今回、私自身が立ち上げた団体「Cinema Dialogue Lab.(シネマ ダイアログ ラボ)」として、映画を観て語り合う対話型イベントを福井で開催します。
映画を一本観て終わり、ではなく、その後に感じたことや引っかかったことを、言葉にして誰かと共有する時間までを含めたイベントです。この団体を立ち上げた理由は、とてもシンプルで、でも切実です。効率やスピードが当たり前になった今、私たちは「ゆっくり感じたことを話す場」をほとんど失ってしまいました。
特に映画やアートのように、正解のないものについて語る時間は、後回しにされがちです。

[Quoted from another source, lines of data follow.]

(** * JournalCalendar: the calendar widget of static/js/components/calendar.js

    A shallow embedding of the [JournalCalendar] class and of the part of the
    ECMAScript [Date] object it relies on, together with the properties of
    the widget's month grid, navigation, selection and public methods. *)

From Stdlib Require Import ZArith Lia List String Ascii Bool.
Import ListNotations.

Local Open Scope Z_scope.

(** Linear arithmetic with floor division and remainder by constants. *)
Ltac zlia := Z.to_euclidean_division_equations; lia.

(** The integers [lo], [lo + 1], ..., [lo + n - 1]: the values a counting
    loop runs through. *)
Definition zrange (lo : Z) (n : nat) : list Z :=
  map (fun i => lo + Z.of_nat i) (seq 0 n).

(* ====================================================================== *)
(** ** ECMAScript Date arithmetic (ECMA-262, "Date Objects")

    A [Date] holds a time value.  The widget only reads and writes the local
    calendar day of its dates (getFullYear, getMonth, getDate, getDay,
    setMonth, and the (year, month, day) constructor), so a date is modelled
    by its local day number: the number of days since 1970-01-01.  The time
    within the day is kept unchanged by [setMonth] and read by nothing.

    The model is the calendar arithmetic of ECMA-262 without its TimeClip
    step: it describes valid dates, whose day number lies within
    100,000,000 days of the epoch ([within_TimeClip]; the years
    -271820 .. 275759 are safely inside).  Outside that range a Date is
    invalid and its getters return NaN, which the model does not show:
    the statements about dates carry the range as a hypothesis. *)

Module JSDate.

(** A date, as its local day number. *)
Definition t := Z.

(** ECMA-262 DaysInYear. *)
Definition DaysInYear (y : Z) : Z :=
  if negb (y mod 4 =? 0) then 365
  else if negb (y mod 100 =? 0) then 366
  else if negb (y mod 400 =? 0) then 365
  else 366.

(** ECMA-262 DayFromYear: the day number of January 1st of year [y]. *)
Definition DayFromYear (y : Z) : Z :=
  365 * (y - 1970) + (y - 1969) / 4 - (y - 1901) / 100 + (y - 1601) / 400.

(** ECMA-262 YearFromTime: the largest [y] with [DayFromYear y <= d].
    It is computed from the estimate [1970 + d / 365.2425], which is off
    by at most one; [YearFromDay_spec] proves that the result is the year
    ECMA-262 defines. *)
Definition YearFromDay (d : Z) : Z :=
  let ye := 1970 + (400 * d) / 146097 in
  if d <? DayFromYear ye then ye - 1
  else if DayFromYear (ye + 1) <=? d then ye + 1
  else ye.

(** ECMA-262 InLeapYear, as 0 or 1. *)
Definition InLeapYear (d : Z) : Z :=
  if DaysInYear (YearFromDay d) =? 366 then 1 else 0.

Definition DayWithinYear (d : Z) : Z := d - DayFromYear (YearFromDay d).

(** ECMA-262 MonthFromTime, by the table of the standard: the month of
    day [w] of a year, [l] being 1 in a leap year and 0 otherwise. *)
Definition MonthOfYearDay (w l : Z) : Z :=
  if w <? 31 then 0
  else if w <? 59 + l then 1
  else if w <? 90 + l then 2
  else if w <? 120 + l then 3
  else if w <? 151 + l then 4
  else if w <? 181 + l then 5
  else if w <? 212 + l then 6
  else if w <? 243 + l then 7
  else if w <? 273 + l then 8
  else if w <? 304 + l then 9
  else if w <? 334 + l then 10
  else 11.

Definition MonthFromDay (d : Z) : Z :=
  MonthOfYearDay (DayWithinYear d) (InLeapYear d).

(** ECMA-262 DateFromTime, by the table of the standard. *)
Definition DateOfYearDay (w l : Z) : Z :=
  match MonthOfYearDay w l with
  | 0 => w + 1
  | 1 => w - 30
  | 2 => w - 58 - l
  | 3 => w - 89 - l
  | 4 => w - 119 - l
  | 5 => w - 150 - l
  | 6 => w - 180 - l
  | 7 => w - 211 - l
  | 8 => w - 242 - l
  | 9 => w - 272 - l
  | 10 => w - 303 - l
  | _ => w - 333 - l
  end.

Definition DateFromDay (d : Z) : Z :=
  DateOfYearDay (DayWithinYear d) (InLeapYear d).

(** ECMA-262 WeekDay: 0 is Sunday; 1970-01-01 was a Thursday. *)
Definition WeekDay (d : Z) : Z := (d + 4) mod 7.

(** The day within its year on which month [mn] (0..11) starts. *)
Definition MonthStart (mn leap : Z) : Z :=
  match mn with
  | 0 => 0
  | 1 => 31
  | 2 => 59 + leap
  | 3 => 90 + leap
  | 4 => 120 + leap
  | 5 => 151 + leap
  | 6 => 181 + leap
  | 7 => 212 + leap
  | 8 => 243 + leap
  | 9 => 273 + leap
  | 10 => 304 + leap
  | _ => 334 + leap
  end.

(** ECMA-262 MakeDay: months outside 0..11 carry into the year, and the
    day of the month is added as an offset, so that it may run over the
    end of the month (or before its start). *)
Definition MakeDay (year month date : Z) : Z :=
  let ym := year + month / 12 in
  let mn := month mod 12 in
  let leap := if DaysInYear ym =? 366 then 1 else 0 in
  DayFromYear ym + MonthStart mn leap + date - 1.

(** ECMA-262 MakeFullYear: a year from 0 to 99 stands for 1900 + year. *)
Definition MakeFullYear (year : Z) : Z :=
  if (0 <=? year) && (year <=? 99) then 1900 + year else year.

(** [new Date(year, month, date)] *)
Definition make (year month date : Z) : t :=
  MakeDay (MakeFullYear year) month date.

Definition getFullYear (d : t) : Z := YearFromDay d.
Definition getMonth (d : t) : Z := MonthFromDay d.
Definition getDate (d : t) : Z := DateFromDay d.
Definition getDay (d : t) : Z := WeekDay d.

(** [d.setMonth(month)]: the year and the day of the month are kept and
    handed to MakeDay with the new month. *)
Definition setMonth (d : t) (month : Z) : t :=
  MakeDay (YearFromDay d) month (DateFromDay d).

(** ECMA-262 TimeClip makes a Date invalid whose time value, in UTC, lies
    more than 100,000,000 days from the epoch.  A local day number that
    keeps a day's distance from both ends is within that range in every
    time zone and at every time of the day. *)
Definition within_TimeClip (d : t) : Prop :=
  -100000000 < d - 1 /\ d + 1 < 100000000.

でも本当は、そういう時間こそが、人と人をつなぎ、自分自身を支えてくれるものだと、信じています。シネマ ダイアログ ラボは「こんなふうに感じてもいい」「それを言葉にしてもいい」と思える対話の場を、まずはこの福井で育てていくための試みです。今回のイベントは、その最初の一歩になります。
福井に移住してきてから、何度も言われました。「どうして福井に?」と。
そのたびに、理由を一つにまとめるのが難しいと感じます。仕事の縁もありましたし、タイミングもありました。でも正直に言うと、決め手は「ここなら、ちゃんと人と向き合えるかもしれない」と思えたことでした。私は現在、福井県庁の魅力創造課に関わる形で、フィルムコミッション業務の一部を担う地域おこし協力隊として活動しています。行政という立場と、移住者という立場、その両方を行き来しながら、福井という場所を内側と外側の両面から見ている感覚が常にあります。
福井の人たちは、やさしいです。そのやさしさは、とても静かです。
東京にいた頃は、良くも悪くも、意見や感情が言葉として外に出やすい環境でした。福井では、言葉になる前の「間」や「空気」が、とても大切にされているように感じます。でも、その分、「本当は何を感じているのか」「どう思っているのか」が、共有される機会は決して多くないとも思いました。遠慮や配慮があるからこそ、言葉にされないまま流れていく感情が、あちこちに残っているような気がしています。
移住者である私は、その空気に何度も戸惑いました。「自分の感じ方を出しすぎていないか」「踏み込みすぎていないか」でも同時に、「感じたことを、もう少し話してもいい場所があれば」と思うようにもなりました。
そんな中で、私が自然と考えるようになったのが、「映画を観たあとに語る時間」でした。映画は、誰かの人生をそのまま映しているわけではありません。でも、不思議なことに、自分自身の感情や記憶を呼び起こします。しかも、それを直接語らなくてもいい。映画というワンクッションがあるからこそ、本音に近づけることがあると思っています。
この映画対話イベントは、移住者としての私自身の実感から生まれました。福井の人も、外から来た人も、立場や肩書きを一度横に置いて、同じ作品を観て、感じたことを持ち寄る。正解を探すのではなく「そう感じたんだね」と受け取る時間です。発言は強制ではありません。話さなくても大丈夫です。誰かの言葉を聞いているだけで、「自分も似たことを感じていたかもしれない」と気づくことがあります。その小さな共鳴が、人と人の距離を少しずつ縮めていくと信じています。
福井は、派手ではありません。でも、丁寧に向き合うと、とても奥行きのある場所です。人も、文化も、感情も、ゆっくり掘り下げていくことで、その良さが見えてきます。映画と対話は、そのための良い入口だと思っています。
移住者として、まだ分からないことも多いです。それでも、ここで暮らし、働く一人として、福井で生まれる対話の場を大切に育てていきたいと思っています。このイベントが、その一つになれば嬉しいです。
—–
Cinema Dialogue Lab.(シネマ ダイアログ ラボ)は、映画鑑賞後の対話を通じて、個人の感情や価値観を言葉にし、他者と共有する場を創出する文化活動団体です。映画は、観る人の年齢や経験、文化的背景によって異なる解釈や感情を引き出します。その違いを尊重し合う対話を通じて、自身の価値観を相対化し、多様性への理解や創造的な思考を育むことができます。福井を拠点に、公共施設や教育機関などで上映・対話イベントを実施しながら、県内外・海外のコミュニティとも連携。映像と対話を通じて、人と人、地域と地域をつなぐ循環型の文化プラットフォームの構築を目指しています。